I created solid scribe because I was tired of all my data being scraped and put into a giant marketing profile. Daily notes contain a lot of private information, giving all that data to google or facebook made me uncomfortable. I encouraged my friends to use SolidScribe because all their private data was being read by big corporations.
One of my friends argued "I would rather have google read my notes than someone I know." This lead me to note encryption. Without a password, all notes are unreadable.
When a note is made, a database entry is created with note text and random noise. This noise is encrypted with the note text to increase entropy. No two notes are the same. When a user access this not, their encryption key decrypts the text and they can edit it. All encryption keys are stored on the server, encrypted with the users password. This is to prevent users from losing them or attempting to falsify their data for access to other users information.

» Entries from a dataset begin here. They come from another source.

(** On a stream that is in the table, a timestamp that is not above the
    stored one is rejected and the session is left as it was. *)
Lemma old_timestamp_rejected E self msgbuf srcSystem srcComponent link_id
    timestamp last :
  signature_fields msgbuf = Ok (link_id, timestamp) →
  Signing.stream_timestamps (Mav.signing self)
    !! (link_id, srcSystem, srcComponent) = Some last →
  timestamp ≤ last →
  check_signature E self msgbuf srcSystem srcComponent = (Ok false, self).
Proof.
  intros Hf Hk Hle. unfold check_signature. rewrite Hf, Hk.
  by rewrite (proj2 (Z.leb_le _ _) Hle).
Qed.

(** C2, where the code departs from the claim.  On a stream that is in the
    table, an accepted frame does not raise the stored timestamp, so the
    identical frame submitted again is accepted again, with the session
    unchanged by the second call. *)
Theorem replay_on_known_stream_accepted E self msgbuf srcSystem srcComponent
    link_id timestamp last self' :
  signature_fields msgbuf = Ok (link_id, timestamp) →
  Signing.stream_timestamps (Mav.signing self)
    !! (link_id, srcSystem, srcComponent) = Some last →
  check_signature E self msgbuf srcSystem srcComponent = (Ok true, self') →
  Signing.stream_timestamps (Mav.signing self')
    !! (link_id, srcSystem, srcComponent) = Some last
  ∧ last < timestamp
  ∧ check_signature E self' msgbuf srcSystem srcComponent = (Ok true, self').
Proof.
  intros Hf Hk. unfold check_signature. rewrite Hf, Hk.
  destruct (timestamp <=? last) eqn:Hle; [discriminate|].
  destruct (Signing.secret_key (Mav.signing self)) as [k|] eqn:Hkey;
    [|discriminate].
  destruct (signature_matches E k msgbuf) eqn:Hsig; [|discriminate].
  simpl. intros [= <-].
  assert (Signing.stream_timestamps
            (Mav.signing
               (Mav.set_signing
                  (Signing.set_timestamp
                     (Z.max (Signing.timestamp (Mav.signing self)) timestamp)
                     (Mav.signing self)) self))
          = Signing.stream_timestamps (Mav.signing self)) as Htab
    by (by destruct self as [? ? ? ? ? ? ? ? ? ? ? ? ? ? []]).
  assert (Signing.secret_key
            (Mav.signing
               (Mav.set_signing
                  (Signing.set_timestamp
                     (Z.max (Signing.timestamp (Mav.signing self)) timestamp)
                     (Mav.signing self)) self))
          = Some k) as Hkey'
    by (by destruct self as [? ? ? ? ? ? ? ? ? ? ? ? ? ? []]).
  rewrite Htab, Hk, Hle, Hkey', Hsig. simpl.
  split; [reflexivity|]. split; [by apply Z.leb_gt|].
  f_equal. apply set_timestamp_max_idem.
Qed.

Lemma replay_on_known_stream_accepted_witness :
  let self := Sample.signing_mav 1000 {[ (9, 1, 2) := 5 ]} in
  let self' := (check_signature Sample.E self Sample.signed_frame 1 2).2 in
  check_signature Sample.E self Sample.signed_frame 1 2 = (Ok true, self')
  ∧ check_signature Sample.E self' Sample.signed_frame 1 2 = (Ok true, self').
Proof.
  intros self self'.
  assert (check_signature Sample.E self Sample.signed_frame 1 2
          = (Ok true, self')) as H1 by (vm_compute; reflexivity).
  split; [exact H1|].
  refine (proj2 (proj2 (replay_on_known_stream_accepted Sample.E self
            Sample.signed_frame 1 2 9 1000 5 self' _ _ H1)));
    vm_compute; reflexivity.
Defined.
Lemma noRead_UserHomeDir : noRead (snd (os.UserHomeDir sys)).
Proof. unfold os.UserHomeDir. auto with noread. Qed.

Lemma noRead_Getwd : noRead (snd (os.Getwd sys)).
Proof. unfold os.Getwd. auto with noread. Qed.

Lemma noRead_EvalSymlinks (p : list ascii) : noRead (snd (EvalSymlinks sys p)).
Proof. unfold EvalSymlinks. auto with noread. Qed.

#[local] Hint Resolve noRead_UserHomeDir noRead_Getwd noRead_EvalSymlinks
  : noread.

Lemma noRead_expandHome (raw : list ascii) : noRead (snd (expandHome sys raw)).
Proof.
  unfold expandHome. destruct (needsHome raw); [|auto with noread].
  apply noRead_bindE; auto with noread.
Qed.

Lemma noRead_Abs (p : list ascii) : noRead (snd (Abs sys p)).
Proof.
  unfold Abs. destruct (filepath.IsAbs p); [auto with noread|].
  apply noRead_bindE; auto with noread.
Qed.

#[local] Hint Resolve noRead_expandHome noRead_Abs : noread.

Lemma noRead_absoluteDirs (dirs : list (list ascii)) :
  noRead (snd (absoluteDirs sys dirs)).
Proof.
  induction dirs as [|d rest IH]; cbn [absoluteDirs]; [auto with noread|].
  apply noRead_bind; [auto with noread|]. intros a.
  apply noRead_bind; auto with noread.
Qed.

Lemma noRead_resolveDirs (dirs : list (list ascii)) :
  noRead (snd (resolveDirs sys dirs)).
Proof.
  induction dirs as [|d rest IH]; cbn [resolveDirs]; [auto with noread|].
  apply noRead_bind; [auto with noread|]. intros a.
  apply noRead_bind; auto with noread.
Qed.

#[local] Hint Resolve noRead_absoluteDirs noRead_resolveDirs : noread.
(** C4 (amended). Let [Save] have obtained a passphrase, serialized the
    collection, drawn salt and nonce, derived the key, sealed the payload and
    written the temporary file, and let [os.Rename] then fail.  Then [Save]
    returns the "failed to commit" error wrapping the error of the rename;
    what the data path held, if anything, is as it was; the calls [Save]
    made end with the rename and, after it, [os.Remove] of the temporary
    file; and the temporary file is gone when that removal succeeds, and
    still there, holding the new ciphertext, when the removal fails, since
    [Save] discards the error of [os.Remove]. *)
Theorem save_rename_failure (w w1 w2 : World) (s s1 : Store) (P : string)
    (plaintext key sealed : list byte) (err : goerr) :
  let salt := take (Argon2SaltSize config) (rand_reader w) in
  let nonce := take (AESGCMNonceSize config)
                    (drop (Argon2SaltSize config) (rand_reader w)) in
  let tmp := dataPath s +:+ ".tmp" in
  Save_require w s = (None, s1, w1) →
  Save_passphrase w1 = (Ok P, w2) →
  json_MarshalIndent (satellitesData s) = Ok plaintext →
  (Argon2SaltSize config + AESGCMNonceSize config ≤ length (rand_reader w))%nat →
  DeriveKeyWithArgon2id P salt = Ok key →
  gcm_seal key nonce plaintext = Ok sealed →
  write_fault w = None →
  rename_fault w = Some err →
  ∃ s' w',
    Save w s = (Some (errCommit tmp (dataPath s) err), s', w')
    ∧ files w' !! dataPath s = files w !! dataPath s
    ∧ events_since w w'
      = [EvRemove tmp; EvRename tmp (dataPath s);
         EvWriteFile tmp (salt ++ nonce ++ sealed);
         EvRandRead (AESGCMNonceSize config); EvEncrypt plaintext key;
         EvDeriveKey P salt; EvRandRead (Argon2SaltSize config)]
    ∧ (remove_fault w = None → files w' !! tmp = None)
    ∧ (is_Some (remove_fault w) → files w' !! tmp = Some (Ok (salt ++ nonce ++ sealed))).
Proof.
  intros salt nonce tmp Hreq Hpass Hm Hlen Hkey Hseal Hw Hr.
  destruct (Save_require_frame _ _ _ _ Hreq) as [[t1 ->] ->].
  destruct (Save_passphrase_frame _ _ _ Hpass) as [t2 ->].
  destruct (Save_write_rename_fails P (with_tty t2 (with_tty t1 w))
              (with_provided true s) plaintext key sealed err Hm Hlen Hkey Hseal Hw Hr)
    as (w' & E & Hf & Htr).
  simpl in E, Hf, Htr. fold salt nonce tmp in E, Hf, Htr.
  exists (with_key key (with_provided true s)), w'.
  split; [unfold Save; by rewrite Hreq, Hpass |].
  rewrite Hf. split_and!.
  - destruct (remove_fault w);
      by rewrite ?lookup_delete_ne, lookup_insert_ne by apply temp_path_fresh.
  - by apply events_since_app.
  - intros ->. apply lookup_delete_eq.
  - intros [e ->]. apply lookup_insert_eq.
Qed.

(** C2 (amended). Let [Save] obtain the passphrase [P] from the provider,
    the environment variable or the terminal (it is then not empty); let
    the collection serialize to a payload that deserializes back to it; let
    the random source give a salt and a nonce, whatever their values; let
    the key derivation accept [P] with that salt, and the cipher seal the
    payload under that key and nonce and open what it sealed; and let the
    write and the rename go through.  Then [Save] succeeds, and [load] of
    the file it wrote, by a process whose provider returns the same [P],
    succeeds with the same collection, [passphraseProvided] set and the key
    of that save as session key. *)
Theorem save_load_roundtrip (w w1 w2 wl wl1 : World) (s s1 s0 : Store) (P : string)
    (plaintext key sealed : list byte) :
  let salt := take (Argon2SaltSize config) (rand_reader w) in
  let nonce := take (AESGCMNonceSize config)
                    (drop (Argon2SaltSize config) (rand_reader w)) in
  Save_require w s = (None, s1, w1) →
  Save_passphrase w1 = (Ok P, w2) →
  json_MarshalIndent (satellitesData s) = Ok plaintext →
  json_Unmarshal plaintext = Ok (satellitesData s) →
  (Argon2SaltSize config + AESGCMNonceSize config ≤ length (rand_reader w))%nat →
  DeriveKeyWithArgon2id P salt = Ok key →
  gcm_seal key nonce plaintext = Ok sealed →
  gcm_open key nonce sealed = Ok plaintext →
  write_fault w = None →
  rename_fault w = None →
  dataPath s0 = dataPath s →
  files wl !! dataPath s0 = files (snd (Save w s)) !! dataPath s →
  getPassphrase false (log (EvStat (dataPath s0)) wl) = (Ok P, wl1) →
  ∃ s' w' s'' w'',
    Save w s = (None, s', w')
    ∧ load wl s0 = (None, s'', w'')
    ∧ satellitesData s'' = satellitesData s
    ∧ passphraseProvided s'' = true
    ∧ sessionKey s'' = sessionKey s'.
Proof.
  intros salt nonce Hreq Hpass Hm Hun Hlen Hkey Hsl Hopen Hw Hr Hpath Hfl Hgl.
  assert (Hne := Save_passphrase_nonempty _ _ _ Hpass).
  destruct (Save_require_frame _ _ _ _ Hreq) as [[t1 ->] ->].
  destruct (Save_passphrase_frame _ _ _ Hpass) as [t2 ->].
  destruct (Save_write_succeeds P (with_tty t2 (with_tty t1 w)) (with_provided true s)
              plaintext key sealed Hm Hlen Hkey Hsl Hw Hr) as [w' E].
  assert (HS : Save w s = (None, with_key key (with_provided true s), w')).
  { unfold Save. by rewrite Hreq, Hpass. }
  apply Save_write_ok in E
    as (pt & key' & sealed' & Hm' & _ & Hkey' & Hsl' & _ & _ & _ & Hf & _).
  simpl in Hm', Hkey', Hsl', Hf. fold salt nonce in Hkey', Hsl', Hf.
  rewrite Hm in Hm'. injection Hm' as <-.
  rewrite Hkey in Hkey'. injection Hkey' as <-.
  rewrite Hsl in Hsl'. injection Hsl' as <-.
  rewrite HS in Hfl. simpl in Hfl. rewrite Hf, lookup_insert_eq in Hfl.
  destruct (load_existing_provided wl wl1 s0 P salt nonce sealed key plaintext
              (satellitesData s)) as [w'' HL]; try done.
  - unfold salt. rewrite length_take. lia.
  - unfold nonce. rewrite length_take, length_drop. lia.
  - do 4 eexists. split; [exact HS |]. split; [exact HL |]. done.
Qed.

End Properties.

(** ** The properties on the sample instance *)

#[local] Existing Instance Sample.externals.

Lemma sample_open_seal (key nonce pt sealed : list byte) :
  Sample.seal key nonce pt = Ok sealed → Sample.open key nonce sealed = Ok pt.
Proof.
  unfold Sample.seal, Sample.open. intros [= <-].
  rewrite length_app, Nat.add_sub.
  rewrite drop_app_length, bool_decide_eq_true_2 by done.
  by rewrite take_app_length, rev_involutive.
Qed.

Lemma load_new_store_stays_locked_witness :
  ∃ s', load Sample.world0 (with_path Sample.path Sample.fresh)
        = (None, s', log (EvStat Sample.path) Sample.world0)
    ∧ passphraseProvided s' = true
    ∧ satellitesData s' = ∅
    ∧ sessionKey s' = []
    ∧ IsUnlocked s' = false
    ∧ ∀ sat, AddSatellite sat s' = (Some errLockedAdd, s').
Proof.
  apply (load_new_store_stays_locked Sample.world0 _
           (with_path Sample.path Sample.fresh) "correct-horse");
    [reflexivity | reflexivity | discriminate].
Defined.

Lemma save_load_roundtrip_counterexample :
  fst (fst (Save (Sample.world_prompt [Ok ""]) Sample.unlocked1))
  = Some (errReconfirm None)
  ∧ files (snd (Save (Sample.world_prompt [Ok ""]) Sample.unlocked1))
    = ∅.
Proof. split; reflexivity. Qed.

Lemma save_load_roundtrip_witness :
  let w := Sample.world_prompt [Ok "typed"; Ok "typed"] in
  ∃ s' w' s'' w'',
    Save w Sample.unlocked1 = (None, s', w')
    ∧ load (snd (Save w Sample.unlocked1)) (with_path Sample.path Sample.fresh)
      = (None, s'', w'')
    ∧ satellitesData s'' = {[ "SAT-1" := Sample.sat1 ]}
    ∧ passphraseProvided s'' = true
    ∧ sessionKey s'' = sessionKey s'.
Proof.
  intros w.
  eapply (save_load_roundtrip w w (with_tty [Ok "typed"] w)
            (snd (Save w Sample.unlocked1)) _ Sample.unlocked1 Sample.unlocked1
            (with_path Sample.path Sample.fresh) "typed" Sample.payload1).
  - reflexivity.
  - reflexivity.
  - reflexivity.
  - vm_compute. reflexivity.
  - simpl. lia.
  - reflexivity.
  - reflexivity.
  - apply sample_open_seal. reflexivity.
  - reflexivity.
  - reflexivity.
  - reflexivity.
  - reflexivity.
  - vm_compute. reflexivity.
Defined.

Lemma init_corrupt_file_counterexample :
  fst (fst (Init Sample.world_short Sample.fresh)) = Some errTooShort
  ∧ fst (fst (PersistentPreRunE Sample.world_short Sample.fresh))
    = Some errTooShort.
Proof. split; vm_compute; reflexivity. Qed.

Lemma init_corrupt_file_witness :
  (errUnmarshal Sample.errSyntax = errTooShort →
     Init Sample.world_garbled Sample.fresh
     = (Some (errUnmarshal Sample.errSyntax), lock (with_path Sample.path Sample.fresh),
        snd (load Sample.world_garbled
               (with_path Sample.path Sample.fresh)))
     ∧ PersistentPreRunE Sample.world_garbled Sample.fresh
       = (Some (errUnmarshal Sample.errSyntax),
          lock (with_path Sample.path Sample.fresh),
          snd (load Sample.world_garbled
                 (with_path Sample.path Sample.fresh))))
  ∧ (∀ err, errUnmarshal Sample.errSyntax = errUnmarshal err →
     Init Sample.world_garbled Sample.fresh
     = (None, lock (lock (with_path Sample.path Sample.fresh)),
        snd (load Sample.world_garbled
               (with_path Sample.path Sample.fresh)))
     ∧ PersistentPreRunE Sample.world_garbled Sample.fresh
       = (None, lock (lock (with_path Sample.path Sample.fresh)),
          snd (load Sample.world_garbled
                 (with_path Sample.path Sample.fresh)))
     ∧ IsUnlocked (lock (lock (with_path Sample.path Sample.fresh))) = false).
Proof.
  apply (init_corrupt_file Sample.world_garbled _ Sample.fresh _
           "/opt/satcli/satcli").
  - reflexivity.
  - vm_compute. reflexivity.
Defined.

Lemma save_rename_failure_counterexample :
  rename_fault Sample.world_stuck_fast = Some Sample.errDenied
  ∧ files Sample.world_stuck_fast !! (Sample.path +:+ ".tmp") = None
  ∧ fst (fst (Save Sample.world_stuck_fast Sample.unlocked2))
    = Some (errCommit (Sample.path +:+ ".tmp") Sample.path Sample.errDenied)
  ∧ is_Some (files (snd (Save Sample.world_stuck_fast Sample.unlocked2))
               !! (Sample.path +:+ ".tmp")).
Proof.
  split; [reflexivity |]. split; [vm_compute; reflexivity |].
  split; [vm_compute; reflexivity |]. vm_compute. by eexists.
Qed.

Lemma save_rename_failure_witness :
  let w := Sample.world_stuck in
  let tmp := Sample.path +:+ ".tmp" in
  ∃ s' w',
    Save w Sample.unlocked2 = (Some (errCommit tmp Sample.path Sample.errDenied), s', w')
    ∧ is_Some (files w !! Sample.path)
    ∧ files w' !! Sample.path = files w !! Sample.path
    ∧ head (events_since w w') = Some (EvRemove tmp)
    ∧ EvRename tmp Sample.path ∈ events_since w w'
    ∧ files w' !! tmp = None.
Proof.
  intros w tmp.
  edestruct (save_rename_failure w w w Sample.unlocked2 Sample.unlocked2
               "correct-horse") as (s' & w' & HS & Hf & Hev & Hgone & _).
  - reflexivity.
  - reflexivity.
  - reflexivity.
  - vm_compute. lia.
  - reflexivity.
  - reflexivity.
  - reflexivity.
  - reflexivity.
  - exists s', w'. split; [exact HS |]. split; [vm_compute; by eexists |].
    split; [exact Hf |]. rewrite Hev. split; [reflexivity |].
    split; [apply elem_of_cons; right; apply elem_of_cons; by left |].
    by apply Hgone.
Defined.

Lemma save_fresh_salt_and_key_witness :
  let r := Save Sample.world0 Sample.unlocked1 in
  ∃ (P : string) (salt nonce key plaintext sealed : list byte),
    salt = Sample.salt0
    ∧ length salt = 16
    ∧ nonce = Sample.nonce0
    ∧ rand_reader (snd r) = repeat x11 40
    ∧ (∃ s1 w1 w2,
         Save_require Sample.world0 Sample.unlocked1 = (None, s1, w1)
         ∧ Save_passphrase w1 = (Ok P, w2))
    ∧ Sample.derive P salt = Ok key
    ∧ EvDeriveKey P salt ∈ events_since Sample.world0 (snd r)
    ∧ Sample.marshal {[ "SAT-1" := Sample.sat1 ]} = Ok plaintext
    ∧ Sample.seal key nonce plaintext = Ok sealed
    ∧ files (snd r) !! Sample.path = Some (Ok (salt ++ nonce ++ sealed))
    ∧ sessionKey (snd (fst r)) = key
    ∧ ∀ k0, Save Sample.world0 (with_key k0 Sample.unlocked1)
            = (None, snd (fst r), snd r).
Proof.
  intros r.
  assert (E : Save Sample.world0 Sample.unlocked1 = (None, snd (fst r), snd r))
    by (vm_compute; reflexivity).
  exact (save_fresh_salt_and_key Sample.world0 (snd r) Sample.unlocked1 (snd (fst r)) E).
Defined.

### Zero Access Encryption
Note data is stored on the server encrypted. If someone leaked the database and took all the information, note data would not be readable. Without the users password for decryption, nothing can be read. All requests send a json web token with a session id and a session key. This session key is used to decrypt your session on the server. Yes, even the session data stored on the server is encrypted. These sessions tokens expire and are renewed every 100 requests. If a session token does not decrypt properly, all sessions for that user are revoked. Even if an attacker gained access to all the data on the server and your computer browser information, they would only have a small window for an attack.